Barbers Hill High School Art Teacher Sheryl Duncan remembers the first time she was old enough to vote in a presidential election. Her choice was George W. Bush. As a young adult and artist, she never dreamed she would one day meet the 43rd President of the United States.
Duncan has taught art to students in Barbers Hill since 2008. In recent years, the 41-year-old developed a debilitating spinal tumor that, though benign, leaves her struggling to accomplish simple tasks in near-constant pain. In many ways, her art provides a soothing distraction.
One of Duncan’s favorite art forms is portraiture, though she admits she never created a portrait of a famous person until 2018, when former President George H. W. Bush and First Lady Barbara Bush passed away. Their story captured Duncan’s heart.
She had taught her advanced art students a portrait technique using word art, and she began her own piece, using the words of the elder Bush’s love letters to Barbara.
But Duncan was so inspired by the poignant tribute to the elder Bush by his son George W. Bush during his father’s funeral, she abandoned her first project to create a new one.
“I’ve always admired both of the Bush presidents,” Duncan said. “They were strong and trustworthy leaders for our country, and the words of President [GW] Bush’s eulogy for his dad really moved me.”
Though the project was one that took nearly a year to complete, it was one that gave her satisfaction as well as distraction.
“Sometimes pain won’t let you focus on many other things, so it’s nice to have something difficult to work on. It forces you to go somewhere else mentally,” she said.
When the portrait was complete, Duncan wasn’t sure how to share it.
“I always felt that I would give this piece to the Bush family,” Duncan said. “But I had no connection to make that happen.”
She took a photo of the art and reached out to friends and family via Facebook, voicing her desire to share the original with the Bush family. Someone in her network, who is still anonymous to Duncan, made that connection for her. She is deeply grateful for the outpouring of support from each person along that path.

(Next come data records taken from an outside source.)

(* ===== verification/CoordProtocol.v ===== *)
(** * CoordProtocol

    [core/node/coordinator/src/protocol.rs]: the messages between the
    coordinators of two nodes, with the codecs that their derives give, and the
    builder of handshakes ([lib.rs]). *)
From S2P Require Import Prelude Codec EnumCodec Types.

(** [struct RequestId(u64)] *)
Abbreviation RequestId := Z.
(** [type Fields = u32] *)
Abbreviation Fields := Z.
Definition FIELDS_HEADER : Fields := 1.
Definition FIELDS_BODY : Fields := 2.
Definition FIELDS_PROOF : Fields := 4.

Inductive BlockId :=
| BNumber (number : BlockNumber)
| BHash (hash : Hash).

Inductive Direction :=
| Asc
| Desc.

Record Handshake := {
  hs_genesis_hash : Hash;
  hs_confirmed_number : BlockNumber;
  hs_confirmed_hash : Hash;
  hs_nonce : Z;
}.
Record BlockAnnounce := {
  ba_block_hash : Hash;
  ba_header : Header;
}.
Record BlockRequest := {
  bq_request_id : RequestId;
  bq_fields : Fields;
  bq_block_id : BlockId;
  bq_count : Z;
  bq_direction : Direction;
}.
Record BodyData := {
  bdy_meta_txs : list Transaction;
  bdy_payload_txs : list Transaction;
}.
Record BlockData := {
  bd_number : BlockNumber;
  bd_block_hash : Hash;
  bd_header : option Header;
  bd_body : option BodyData;
  bd_proof : option Proof;
}.
Record BlockResponse := {
  bs_request_id : RequestId;
  bs_blocks : list BlockData;
}.
Record TxPropagate := { tp_txs : list Transaction }.
Record ConsensusMessage := { cm_message : bytes }.

Inductive ProtocolMessage :=
| PHandshake (m : Handshake)
| PBlockAnnounce (m : BlockAnnounce)
| PBlockRequest (m : BlockRequest)
| PBlockResponse (m : BlockResponse)
| PTxPropagate (m : TxPropagate)
| PConsensusMessage (m : ConsensusMessage).

Section Codecs.
Context {SC : Scale}.

Definition codec_handshake : Codec Handshake :=
  iso_codec (sc_pair sc_bytes (sc_pair sc_u64 (sc_pair sc_bytes sc_u64)))
    (λ '(x0, (x1, (x2, x3))), Build_Handshake x0 x1 x2 x3)
    (λ r, (hs_genesis_hash r, (hs_confirmed_number r, (hs_confirmed_hash r, hs_nonce r))))
    (λ r, match r with Build_Handshake _ _ _ _ => eq_refl end) (λ '(x0, (x1, (x2, x3))), eq_refl).

Definition codec_block_announce : Codec BlockAnnounce :=
  iso_codec (sc_pair sc_bytes codec_header)
    (λ '(x0, x1), Build_BlockAnnounce x0 x1)
    (λ r, (ba_block_hash r, ba_header r))
    (λ r, match r with Build_BlockAnnounce _ _ => eq_refl end) (λ '(x0, x1), eq_refl).

Definition codec_block_id : Codec BlockId :=
  iso_codec (sc_sum sc_u64 sc_bytes)
    (λ x, match x with inl n => BNumber n | inr h => BHash h end)
    (λ d, match d with BNumber n => inl n | BHash h => inr h end)
    (λ d, match d with BNumber _ => eq_refl | BHash _ => eq_refl end)
    (λ x, match x with inl _ => eq_refl | inr _ => eq_refl end).

Definition codec_direction : Codec Direction :=
  iso_codec (sc_sum sc_unit sc_unit)
    (λ x, match x with inl _ => Asc | inr _ => Desc end)
    (λ d, match d with Asc => inl tt | Desc => inr tt end)
    (λ d, match d with Asc => eq_refl | Desc => eq_refl end)
    (λ x, match x with inl tt => eq_refl | inr tt => eq_refl end).

Definition codec_block_request : Codec BlockRequest :=
  iso_codec (sc_pair sc_u64 (sc_pair sc_u32 (sc_pair codec_block_id (sc_pair sc_u32 codec_direction))))
    (λ '(x0, (x1, (x2, (x3, x4)))), Build_BlockRequest x0 x1 x2 x3 x4)
    (λ r, (bq_request_id r, (bq_fields r, (bq_block_id r, (bq_count r, bq_direction r)))))
    (λ r, match r with Build_BlockRequest _ _ _ _ _ => eq_refl end)
    (λ '(x0, (x1, (x2, (x3, x4)))), eq_refl).

Definition codec_body_data : Codec BodyData :=
  iso_codec (sc_pair (sc_list codec_transaction) (sc_list codec_transaction))
    (λ '(x0, x1), Build_BodyData x0 x1)
    (λ r, (bdy_meta_txs r, bdy_payload_txs r))
    (λ r, match r with Build_BodyData _ _ => eq_refl end) (λ '(x0, x1), eq_refl).

Definition codec_block_data : Codec BlockData :=
  iso_codec (sc_pair sc_u64 (sc_pair sc_bytes (sc_pair (sc_option codec_header)
               (sc_pair (sc_option codec_body_data) (sc_option codec_block_proof)))))
    (λ '(x0, (x1, (x2, (x3, x4)))), Build_BlockData x0 x1 x2 x3 x4)
    (λ r, (bd_number r, (bd_block_hash r, (bd_header r, (bd_body r, bd_proof r)))))
    (λ r, match r with Build_BlockData _ _ _ _ _ => eq_refl end)
    (λ '(x0, (x1, (x2, (x3, x4)))), eq_refl).

Definition codec_block_response : Codec BlockResponse :=
  iso_codec (sc_pair sc_u64 (sc_list codec_block_data))
    (λ '(x0, x1), Build_BlockResponse x0 x1)
    (λ r, (bs_request_id r, bs_blocks r))
    (λ r, match r with Build_BlockResponse _ _ => eq_refl end) (λ '(x0, x1), eq_refl).

Definition codec_tx_propagate : Codec TxPropagate :=
  iso_codec (sc_list codec_transaction) Build_TxPropagate tp_txs
    (λ r, match r with Build_TxPropagate _ => eq_refl end) (λ x, eq_refl).

Definition codec_consensus_message : Codec ConsensusMessage :=
  iso_codec sc_bytes Build_ConsensusMessage cm_message
    (λ r, match r with Build_ConsensusMessage _ => eq_refl end) (λ x, eq_refl).

Definition variant_handshake : Variant ProtocolMessage :=
  Build_Variant _ "Handshake" _ codec_handshake PHandshake
    (λ m, match m with PHandshake x => Some x | _ => None end) ltac:(solve_variant).
Definition variant_block_announce : Variant ProtocolMessage :=
  Build_Variant _ "BlockAnnounce" _ codec_block_announce PBlockAnnounce
    (λ m, match m with PBlockAnnounce x => Some x | _ => None end) ltac:(solve_variant).
Definition variant_block_request : Variant ProtocolMessage :=
  Build_Variant _ "BlockRequest" _ codec_block_request PBlockRequest
    (λ m, match m with PBlockRequest x => Some x | _ => None end) ltac:(solve_variant).
Definition variant_block_response : Variant ProtocolMessage :=
  Build_Variant _ "BlockResponse" _ codec_block_response PBlockResponse
    (λ m, match m with PBlockResponse x => Some x | _ => None end) ltac:(solve_variant).
Definition variant_tx_propagate : Variant ProtocolMessage :=
  Build_Variant _ "TxPropagate" _ codec_tx_propagate PTxPropagate
    (λ m, match m with PTxPropagate x => Some x | _ => None end) ltac:(solve_variant).
Definition variant_consensus_message : Variant ProtocolMessage :=
  Build_Variant _ "ConsensusMessage" _ codec_consensus_message PConsensusMessage
    (λ m, match m with PConsensusMessage x => Some x | _ => None end) ltac:(solve_variant).

Definition protocol_variants : list (Variant ProtocolMessage) :=
  [variant_handshake; variant_block_announce; variant_block_request; variant_block_response;
   variant_tx_propagate; variant_consensus_message].

#[export] Instance protocol_enum : EnumVariants protocol_variants.
Proof. solve_enum. Qed.

(** [enum ProtocolMessage] with its attribute [enum_codec] *)
Definition codec_protocol_message : Codec ProtocolMessage := enum_codec protocol_variants.

(** [DefaultHandshakeBuilder::build] *)
Definition handshake_build (genesis_hash : Hash) (confirmed : BlockNumber * Hash) (nonce : Z) : bytes :=
  encode codec_protocol_message
    (PHandshake (Build_Handshake genesis_hash confirmed.1 confirmed.2 nonce)).
End Codecs.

“Former President [GW] Bush’s chief of staff wrote to me in December, after the family saw the print,” Duncan said. “I just cried. They invited my family to attend a private dinner at the Houston Public Library, where former President Bush’s Wounded Warrior art would be unveiled to a few members of the public.”
Duncan and her husband, Daniel, and daughter Lyla Max, attended the event in February, where they met President and Mrs. George W. Bush. Duncan presented the former president and first lady with the original piece of art.
“He was so down-to-earth and complimentary,” Duncan recalled. “He said I had captured the kindness in his dad’s eyes. He even offered to share some additional writings by his dad for the first piece I began.”
The evening was surreal, Duncan said, and one that encouraged and humbled her in many ways.
“I’m someone who needs control, and I’ve had very little of that these past few years with my health,” she said. “To have something that I’ve worked extra hard to accomplish be recognized in such a grand way, it really gives me the courage to get through the next round of challenges.”
Duncan continues to work on the original Bush piece, as well as portraits of Astros players and a portrait of the late Kobe Bryant and his daughter Gianna. Over the years, her work has become a way to help others.
“I’m a perfectionist,” Duncan said, “so details can sometimes drive me crazy. But these projects are amazing therapy.
“Sometimes I get very sad when I’m writing the words,” she said. “But the reason I continue doing them, even though they feel heavy sometimes, is because my Dad told me once that I am helping people to grieve and preserve memories, in a way that nobody else can.”